[Stored items]
════════════════

(** C28: the credit of a POST lasts for less than 75 seconds without another,
    however the time is divided into steps, and is erased after that. *)
Theorem payg_credit_lasts_75_seconds payload c dts w :
  NEXUS_CHANNEL_SUPPORT_ACCESSORY_MODE = true → follows w → payload_credit payload = Some c → c ≠ UINT32_MAX →
  Forall (λ dt, 0 ≤ dt < 2 ^ 32 - 75) dts →
  ∃ w', payg_events (Posted payload :: (Elapsed <$> dts)) w = Some (tt, w') ∧
    credit_of (lm_prod (pc_lm w')) = if foldr Z.add 0 dts <? 75 then c else 0.
Proof.
  intros Hacc Hw Hp Hc Hdts. destruct (follow_events (Posted payload :: (Elapsed <$> dts)) w Hacc Hw) as (w' & Hrun & _ & Hcell).
  { apply Forall_cons. split; [done|]. by apply Forall_fmap. }
  exists w'. split; [done|]. apply (f_equal fst) in Hcell. cbn [foldl cell_step] in Hcell. rewrite Hp in Hcell.
  rewrite cell_elapsed in Hcell; [exact Hcell|done|done|]. eapply Forall_impl; [exact Hdts|]. cbn. lia.
Qed.

(** a GET shows the mode, the credit and, when the unit leads, every device
    that is linked as an accessory, each of them once and in the order of the
    table; it changes nothing but the resource's copy of the credit and the mode. *)
Theorem payg_get_lists_accessories i t g h m (p : P) :
  pc_table m p → i ≠ OC_IF_OTHER →
  ∃ md t' r, mode_is m md ∧ nexus_channel_res_payg_credit_get_handler i (pcw t g h m p) = Some (Some r, pcw t' g h m p) ∧
    rep_mo r = payg_mode_code md ∧ rep_re r = credit_of p ∧
    rep_di r = (if NEXUS_CHANNEL_SUPPORT_CONTROLLER_MODE && bool_decide (md = NEXUS_CHANNEL_PAYG_CREDIT_OPERATING_MODE_LEADING)
                then link_transmit <$> accessories m else []) ∧
    NoDup (accessories m) ∧
    (∀ x, x ∈ accessories m ↔
       ∃ k l, (k < max_links)%nat ∧ slot m k = Some l ∧ operating_mode l ≠ 0 ∧ linked_device_id l = x).
Proof.
  intros Ht Hi. destruct (get_handler_spec i t g h m p Ht) as (md & His & Hrun). cbn zeta in Hrun.
  exists md. eexists _, (shown_representation md m p). split; [done|]. split; [rewrite Hrun; by destruct i|]. split_and!; [done..| |apply accessories_in].
  eapply ring_nodup, (pt_ok _ _ Ht).
Qed.

(** a POST with an integer of at most 32 bits as the last "re" sets the
    credit to it, or unlocks the unit for the largest, and answers 2.04 with it;
    any other POST is answered 4.00 and changes nothing. *)
Theorem payg_post_sets_credit payload t g h m (p : P) :
  pc_table m p →
  match payload_credit payload with
  | Some c =>
    ∃ t' p', nexus_channel_res_payg_credit_post_handler payload (pcw t g h m p) = Some ((OC_STATUS_CHANGED, Some (c, 1)), pcw t' g h m p') ∧
      pc_table m p' ∧ credit_of p' = c ∧
      (c = UINT32_MAX → nxp_common_payg_state_get_current p' = NXP_COMMON_PAYG_STATE_UNLOCKED)
  | None => nexus_channel_res_payg_credit_post_handler payload (pcw t g h m p) = Some ((OC_STATUS_BAD_REQUEST, None), pcw t g h m p)
  end.
Proof.
  intros Ht. pose proof (post_handler_spec payload t g h m p Ht) as Hpost. destruct (payload_credit payload) as [c|] eqn:Hc; [|done].
  destruct Hpost as (t' & Hrun & _). exists t', (given_credit c p). split; [done|]. split; [eapply pc_table_on; [exact Ht|apply given_credit_frame]|].
  split; [by eapply given_credit_of, payload_credit_range|]. intros ->. apply channel_unlock_state.
Qed.
(** a unit whose last link is gone loses the credit its controller gave it
    at the next step, but keeps it if a GET comes first: the handler of the GET
    brings the mode up to date that the step compares with. *)
Theorem payg_get_hides_lost_link i dt t g h m (p : P) :
  NEXUS_CHANNEL_SUPPORT_ACCESSORY_MODE = true → pc_table m p → mode_is m INDEPENDENT → mode t = FOLLOWING → credit_of p ≠ UINT32_MAX →
  (∃ s t' h' p', nexus_channel_res_payg_credit_process dt (pcw t g h m p) = Some (s, pcw t' g h' m p') ∧ credit_of p' = 0) ∧
  (∃ s t' h' p', (nexus_channel_res_payg_credit_get_handler i;; nexus_channel_res_payg_credit_process dt) (pcw t g h m p) =
     Some (s, pcw t' g h' m p') ∧ credit_of p' = credit_of p).
Proof.
  intros Hacc Ht Hind Hmode Hc. split.
  - destruct (process_returns_at dt t g h m p Ht) as (md & s & t' & h' & p' & His & Hrun & Hu & _).
    rewrite (mode_is_unique m md INDEPENDENT His Hind) in Hu. exists s, t', h', p'. split; [exact Hrun|]. rewrite (credit_unnoticed _ _ Hu).
    unfold process_entry, follower_effect. rewrite Hacc. cbn [remaining mode]. rewrite (proj2 (Z.eqb_neq _ _) Hc), Hmode. cbn.
    apply credit_set. unfold is_u32. lia.
  - destruct (get_handler_spec i t g h m p Ht) as (md & His & Hget). cbn zeta in Hget. rewrite (mode_is_unique m md INDEPENDENT His Hind) in Hget.
    rewrite (bind_Some _ _ _ _ _ Hget). match type of Hget with _ = Some (_, pcw ?t1 _ _ _ _) =>
      destruct (process_returns_at dt t1 g h m p Ht) as (md' & s & t' & h' & p' & His' & Hrun & Hu & _) end.
    rewrite (mode_is_unique m md' INDEPENDENT His' Hind) in Hu. exists s, t', h', p'. split; [exact Hrun|]. rewrite (credit_unnoticed _ _ Hu).
    unfold process_entry, follower_effect. rewrite Hacc. cbn [remaining mode]. by rewrite (proj2 (Z.eqb_neq _ _) Hc).
Qed.

End PaygRun.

════════════════

ACTION ITEM: Retype only the stretch of lines above starting at the one with "exists w'. split;" and stopping at the one with "(∀ x, x ∈ accessories m ↔", exactly as written, with both kept.

TASK ANSWER:
  exists w'. split; [done|]. apply (f_equal fst) in Hcell. cbn [foldl cell_step] in Hcell. rewrite Hp in Hcell.
  rewrite cell_elapsed in Hcell; [exact Hcell|done|done|]. eapply Forall_impl; [exact Hdts|]. cbn. lia.
Qed.

(** a GET shows the mode, the credit and, when the unit leads, every device
    that is linked as an accessory, each of them once and in the order of the
    table; it changes nothing but the resource's copy of the credit and the mode. *)
Theorem payg_get_lists_accessories i t g h m (p : P) :
  pc_table m p → i ≠ OC_IF_OTHER →
  ∃ md t' r, mode_is m md ∧ nexus_channel_res_payg_credit_get_handler i (pcw t g h m p) = Some (Some r, pcw t' g h m p) ∧
    rep_mo r = payg_mode_code md ∧ rep_re r = credit_of p ∧
    rep_di r = (if NEXUS_CHANNEL_SUPPORT_CONTROLLER_MODE && bool_decide (md = NEXUS_CHANNEL_PAYG_CREDIT_OPERATING_MODE_LEADING)
                then link_transmit <$> accessories m else []) ∧
    NoDup (accessories m) ∧
    (∀ x, x ∈ accessories m ↔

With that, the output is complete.